The Small Victories.
Last week was one of those weeks that I would like to forget. It seemed that every situation produced a problem, and every problem I fixed generated two more.
I’ve been fighting to restore the operating system on my primary work computer since last Thursday evening, and as I sit here at 12:54 AM Mountain standard Time on Monday morning I am struck by the knowledge that I have to start all over again with the computer.
Every hour, every minute and every thought that I have put into this project so far has essentially been rendered useless because of the complexities of modern technology.

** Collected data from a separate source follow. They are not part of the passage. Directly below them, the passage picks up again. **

(** * Appointment routes of the booking module

    A shallow embedding of [src/modules/booking/routes/booking.js]: the
    Express handlers that list, create, reschedule and delete appointments
    and report a provider's booked slots, over the four Mongoose
    collections they touch.

    Conventions of the embedding.
    - A collection is a finite map from [_id] to document ([gmap]): Mongo
      keeps [_id] unique inside a collection.
    - A JS [Date] is the number of milliseconds since the epoch ([Z]); the
      calendar functions [getDay] and [setDate (getDate () + 1)] are those of
      a server whose local time is UTC.
    - A query parameter is [None] when it is absent or empty (both falsy in
      JS) and otherwise carries the value that [new Date] or Mongoose casts
      the text to.
    - Every [await] of a model operation may reject. Which one does is not
      decided by the handler, so the world carries a schedule of rejections
      that the awaits consume in program order, and the handler's
      [try]/[catch] is modelled on top of it. *)

From stdpp Require Import base option list strings gmap fin_maps sorting.
From Stdlib Require Import ZArith Lia.

Local Open Scope Z_scope.

(** ** Documents *)

Abbreviation Id := N.
Abbreviation Date := Z.

Record Appointment := mkAppointment {
  practiceId : Id;
  patientId : Id;
  providerId : Id;
  appointmentDate : Date;
  startTime : string;
  endTime : string;
  status : string;
}.

(** [req.body] of a create request; [status] may be left out. *)
Record CreateBody := mkCreateBody {
  body_practiceId : Id;
  body_patientId : Id;
  body_providerId : Id;
  body_appointmentDate : Date;
  body_startTime : string;
  body_endTime : string;
  body_status : option string;
}.

Record PatientStats := mkPatientStats {
  nextAppointment : option Date;
  cancelledAppointments : option nat;
}.

Record Patient := mkPatient {
  patient_firstName : string;
  patient_lastName : string;
  patient_stats : PatientStats;
}.

Record DaySchedule := mkDaySchedule {
  available : bool;
  hours : string;
}.

(** [stats] of a provider or of a practice. *)
Record Stats := mkStats {
  totalAppointments : option nat;
}.

Record Provider := mkProvider {
  provider_firstName : string;
  provider_lastName : string;
  fullName : string;
  schedule : gmap string DaySchedule;
  provider_stats : Stats;
}.

Record Practice := mkPractice {
  practiceName : string;
  practice_stats : Stats;
}.

(** ** The world: four collections, the rejection schedule, the log *)

Inductive Collection := Practices | Patients | Providers | Appointments.

(** The model operations a handler awaits, as they appear in the log. *)
Inductive Op :=
  | FindById (c : Collection) (id : Id)
  | Find
  | FindOne
  | Save
  | CountDocuments
  | UpdateStats (c : Collection) (id : Id)
  | Reschedule (id : Id)
  | FindByIdAndDelete (id : Id).

Record World := mkWorld {
  practices : gmap Id Practice;
  patients : gmap Id Patient;
  providers : gmap Id Provider;
  appointments : gmap Id Appointment;
  (** one entry per awaited operation still to come: [Some m] makes that
      operation reject with an error whose message is [m]; past the end of
      the list nothing rejects *)
  faults : list (option string);
  (** the operations awaited so far, oldest first *)
  trace : list Op;
}.

Definition set_practices (m : gmap Id Practice) (w : World) : World :=
  mkWorld m (patients w) (providers w) (appointments w) (faults w) (trace w).
Definition set_patients (m : gmap Id Patient) (w : World) : World :=
  mkWorld (practices w) m (providers w) (appointments w) (faults w) (trace w).
Definition set_providers (m : gmap Id Provider) (w : World) : World :=
  mkWorld (practices w) (patients w) m (appointments w) (faults w) (trace w).
Definition set_appointments (m : gmap Id Appointment) (w : World) : World :=
  mkWorld (practices w) (patients w) (providers w) m (faults w) (trace w).
Definition set_faults (fs : list (option string)) (w : World) : World :=
  mkWorld (practices w) (patients w) (providers w) (appointments w) fs (trace w).
Definition log (op : Op) (w : World) : World :=
  mkWorld (practices w) (patients w) (providers w) (appointments w) (faults w)
          (trace w ++ [op]).

(** No awaited operation rejects. *)
Definition healthy (w : World) : Prop := faults w = [].

(** ** Promises, [await] and [try]/[catch] *)

Inductive outcome (A : Type) :=
  | Resolved (a : A)
  | Rejected (message : string).
Arguments Resolved {A} a.
Arguments Rejected {A} message.

Definition Async (A : Type) : Type := World → outcome A * World.

Definition resolve {A} (a : A) : Async A := λ w, (Resolved a, w).

Definition andThen {A B} (m : Async A) (k : A → Async B) : Async B :=
  λ w, match m w with
       | (Resolved a, w') => k a w'
       | (Rejected e, w') => (Rejected e, w')
       end.

Definition tryCatch {A} (body : Async A) (handler : string → Async A) : Async A :=
  λ w, match body w with
       | (Resolved a, w') => (Resolved a, w')
       | (Rejected e, w') => handler e w'
       end.

Notation "'await!' x := m 'in' k" := (andThen m (λ x, k))
  (at level 10, x pattern, m at level 100, k at level 200, only parsing).

(** [await op run]: the operation is logged, then either rejects as the
    schedule says or runs against the collections. *)
Definition await {A} (op : Op) (run : World → A * World) : Async A :=
  λ w, let w1 := log op w in
       match faults w1 with
       | Some e :: rest => (Rejected e, set_faults rest w1)
       | None :: rest =>
           let (a, w2) := run (set_faults rest w1) in (Resolved a, w2)
       | [] => let (a, w2) := run w1 in (Resolved a, w2)
       end.

(** ** Mongo query objects over appointments *)

Inductive StatusCond :=
  | StatusIs (s : string)            (* status: s *)
  | StatusNe (s : string)            (* status: { $ne: s } *)
  | StatusNin (l : list string).     (* status: { $nin: l } *)

Inductive DateCond :=
  | DateIs (d : Date)                (* appointmentDate: d *)
  | DateGteLt (lo hi : Date)         (* { $gte: lo, $lt: hi } *)
  | DateGteLte (lo hi : Date).       (* { $gte: lo, $lte: hi } *)

Record Filter := mkFilter {
  q_practiceId : option Id;
  q_patientId : option Id;
  q_providerId : option Id;
  q_status : option StatusCond;
  q_appointmentDate : option DateCond;
  q_startTime : option string;
  q_id_ne : option Id;               (* _id: { $ne: id } *)
}.

Definition optb {A} (o : option A) (p : A → bool) : bool :=
  match o with None => true | Some a => p a end.

Definition statusHolds (c : StatusCond) (s : string) : bool :=
  match c with
  | StatusIs s' => bool_decide (s = s')
  | StatusNe s' => negb (bool_decide (s = s'))
  | StatusNin l => negb (bool_decide (s ∈ l))
  end.

Definition dateHolds (c : DateCond) (d : Date) : bool :=
  match c with
  | DateIs d' => bool_decide (d = d')
  | DateGteLt lo hi => (lo <=? d) && (d <? hi)
  | DateGteLte lo hi => (lo <=? d) && (d <=? hi)
  end.

Definition matches (f : Filter) (doc : Id * Appointment) : bool :=
  let (id, a) := doc in
  optb (q_practiceId f) (λ x, bool_decide (practiceId a = x))
  && optb (q_patientId f) (λ x, bool_decide (patientId a = x))
  && optb (q_providerId f) (λ x, bool_decide (providerId a = x))
  && optb (q_status f) (λ c, statusHolds c (status a))
  && optb (q_appointmentDate f) (λ c, dateHolds c (appointmentDate a))
  && optb (q_startTime f) (λ x, bool_decide (startTime a = x))
  && optb (q_id_ne f) (λ x, negb (bool_decide (id = x))).

(** The documents of the collection a query selects. *)
Definition select (f : Filter) (m : gmap Id Appointment) : list (Id * Appointment) :=
  List.filter (matches f) (map_to_list m).

(** ** Model operations *)

Definition Practice_findById (id : Id) : Async (option Practice) :=
  await (FindById Practices id) (λ w, (practices w !! id, w)).

Definition Patient_findById (id : Id) : Async (option Patient) :=
  await (FindById Patients id) (λ w, (patients w !! id, w)).

Definition Provider_findById (id : Id) : Async (option Provider) :=
  await (FindById Providers id) (λ w, (providers w !! id, w)).

Definition Appointment_findById (id : Id) : Async (option Appointment) :=
  await (FindById Appointments id) (λ w, (appointments w !! id, w)).

Definition Appointment_findOne (f : Filter) : Async (option (Id * Appointment)) :=
  await FindOne (λ w, (head (select f (appointments w)), w)).

Definition Appointment_countDocuments (f : Filter) : Async nat :=
  await CountDocuments (λ w, (length (select f (appointments w)), w)).

Definition Appointment_findByIdAndDelete (id : Id) : Async (option Appointment) :=
  await (FindByIdAndDelete id)
        (λ w, (appointments w !! id,
               set_appointments (delete id (appointments w)) w)).

(** Modelled from the spec: the Appointment schema is not part of the
    sources; a body without [status] gets the first status the spec
    enumerates. *)
Definition defaultStatus : string := "scheduled".

(** [new Appointment(req.body)] *)
Definition new_Appointment (b : CreateBody) : Appointment :=
  mkAppointment (body_practiceId b) (body_patientId b) (body_providerId b)
                (body_appointmentDate b) (body_startTime b) (body_endTime b)
                (default defaultStatus (body_status b)).

(** [appointment.save()] of a new document: it is stored under an [_id]
    that no document of the collection has. *)
Definition Appointment_save (a : Appointment) : Async (Id * Appointment) :=
  await Save
        (λ w, let id := fresh (dom (appointments w)) in
              ((id, a), set_appointments (<[id := a]> (appointments w)) w)).

(** [{ ...old, ...upd }] on one counter: a counter that is passed replaces
    the stored one. *)
Definition overwrite {A} (old upd : option A) : option A :=
  match upd with Some x => Some x | None => old end.

Definition mergePatientStats (old upd : PatientStats) : PatientStats :=
  mkPatientStats (overwrite (nextAppointment old) (nextAppointment upd))
                 (overwrite (cancelledAppointments old) (cancelledAppointments upd)).

Definition mergeStats (old upd : Stats) : Stats :=
  mkStats (overwrite (totalAppointments old) (totalAppointments upd)).

(** Modelled from the spec: [updateStats] is a method of the Patient model,
    which is not part of the sources. The spec calls [stats] a denormalized
    counter structure updated as a side effect of appointment operations:
    the counters passed are written over the document's [stats], the others
    are kept, and the document is saved. *)
Definition Patient_updateStats (doc : Id * Patient) (upd : PatientStats) : Async unit :=
  let (id, p) := doc in
  await (UpdateStats Patients id)
        (λ w, let p' := mkPatient (patient_firstName p) (patient_lastName p)
                                  (mergePatientStats (patient_stats p) upd) in
              (tt, set_patients (<[id := p']> (patients w)) w)).

(** Modelled from the spec: [updateStats] of the Provider model, which is
    not part of the sources; as for the patient. *)
Definition Provider_updateStats (doc : Id * Provider) (upd : Stats) : Async unit :=
  let (id, p) := doc in
  await (UpdateStats Providers id)
        (λ w, let p' := mkProvider (provider_firstName p) (provider_lastName p)
                                   (fullName p) (schedule p)
                                   (mergeStats (provider_stats p) upd) in
              (tt, set_providers (<[id := p']> (providers w)) w)).

(** Modelled from the spec: [updateStats] of the Practice model, which is
    not part of the sources; as for the patient. *)
Definition Practice_updateStats (doc : Id * Practice) (upd : Stats) : Async unit :=
  let (id, p) := doc in
  await (UpdateStats Practices id)
        (λ w, let p' := mkPractice (practiceName p)
                                   (mergeStats (practice_stats p) upd) in
              (tt, set_practices (<[id := p']> (practices w)) w)).

(** The appointment with a new date, start and end time. *)
Definition moveTo (a : Appointment) (newDate : Date) (newStartTime newEndTime : string)
    : Appointment :=
  mkAppointment (practiceId a) (patientId a) (providerId a)
                newDate newStartTime newEndTime (status a).

(** Modelled from the spec: [reschedule] is a method of the Appointment
    model, which is not part of the sources; the spec says the route
    delegates the field mutation to it. The document takes the new date,
    start and end time and is saved. *)
Definition Appointment_reschedule (doc : Id * Appointment)
    (newDate : Date) (newStartTime newEndTime reason : string)
    : Async (Id * Appointment) :=
  let (id, a) := doc in
  await (Reschedule id)
        (λ w, let a' := moveTo a newDate newStartTime newEndTime in
              ((id, a'), set_appointments (<[id := a']> (appointments w)) w)).

(** ** Sorting and populating the result of [find] *)

(** [.sort({ appointmentDate: 1, startTime: 1 })]: by date, then by start
    time in the order of the strings' characters. *)
Definition byDateThenStart (x y : Id * Appointment) : Prop :=
  appointmentDate x.2 < appointmentDate y.2
  ∨ (appointmentDate x.2 = appointmentDate y.2
     ∧ String.leb (startTime x.2) (startTime y.2) = true).

Global Instance byDateThenStart_dec x y : Decision (byDateThenStart x y).
Proof. unfold byDateThenStart. apply _. Defined.

(** What [populate] puts in place of a reference: the selected fields of the
    referenced document, or nothing when it does not exist. *)
Record Listed := mkListed {
  listed_id : Id;
  listed : Appointment;
  listed_patient : option (string * string);     (* firstName lastName *)
  listed_provider : option (string * string);    (* firstName lastName *)
  listed_practice : option string;               (* practiceName *)
}.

And the timing couldn’t be worse.
I have several time essential important projects for work, I have a seminar to prepare for next Tuesday and I have a class I’m teaching tonight. I have responsibilities to friends and coaching clients as well as family. I have things that I need to get accomplished, including training for the Spartan race that my son and I will be running in June (remind me why I signed up for this).
I also now have a huge blood blister on my right thumb from trying to replace a taillight on my wife’s car where the screws were rusted solid and I tried to convince them to move with a pair of pliers. Anyone who’s tried that knows it’s a stupid move, made especially worse by sticking my thumb in the wrong place.
Yeah, just one of those weekends were everything that could go wrong seemed to go wrong.
I know what you’re thinking at this point. You’re wondering where’s the victory in all of this, because it seems to be hard to find? Well, there is a victory here but it’s not one that’s easily seen, because the victory was in the way I responded to all of these things.
In the past I would have become super frustrated, and thrown myself my own pity party, and then invited everybody around to come on in and commiserate with me.
But not this time.
As I’ve written before, I am training myself to always ask why is this happening for me, but I’m also training myself to try to react with gratitude rather than grimacing. I’m trying to retain a sense of peace in the middle of frustration, and determination instead of desperation. I guess I’m trying to act like somebody who I would like to be, and who I hope I am becoming.
So my biggest victory was that when I pinched my thumb between the pliers I didn’t even swear.
I accepted that the pain I was feeling, and the eventual blood blister than I knew would be appearing, was simply life’s way of teaching me not to do that again.
I accepted that the rust that was holding the screws together was a chemical reaction to moisture, rather than a personal attack on my sanity and well-being.
I accepted that the problems with my computer are simply part of the price that we pay for the technical ability to do all that we can do.
But mostly I accepted that this too will pass, that there will be a brighter day in the future, and that I will accomplish more by trying to remain calm, focused, resolute and peaceful. I accepted the victory over myself, and even though it was a small one, it was a very sweet win.
And I’m grateful for it.
So I wonder... what were your victories this weekend?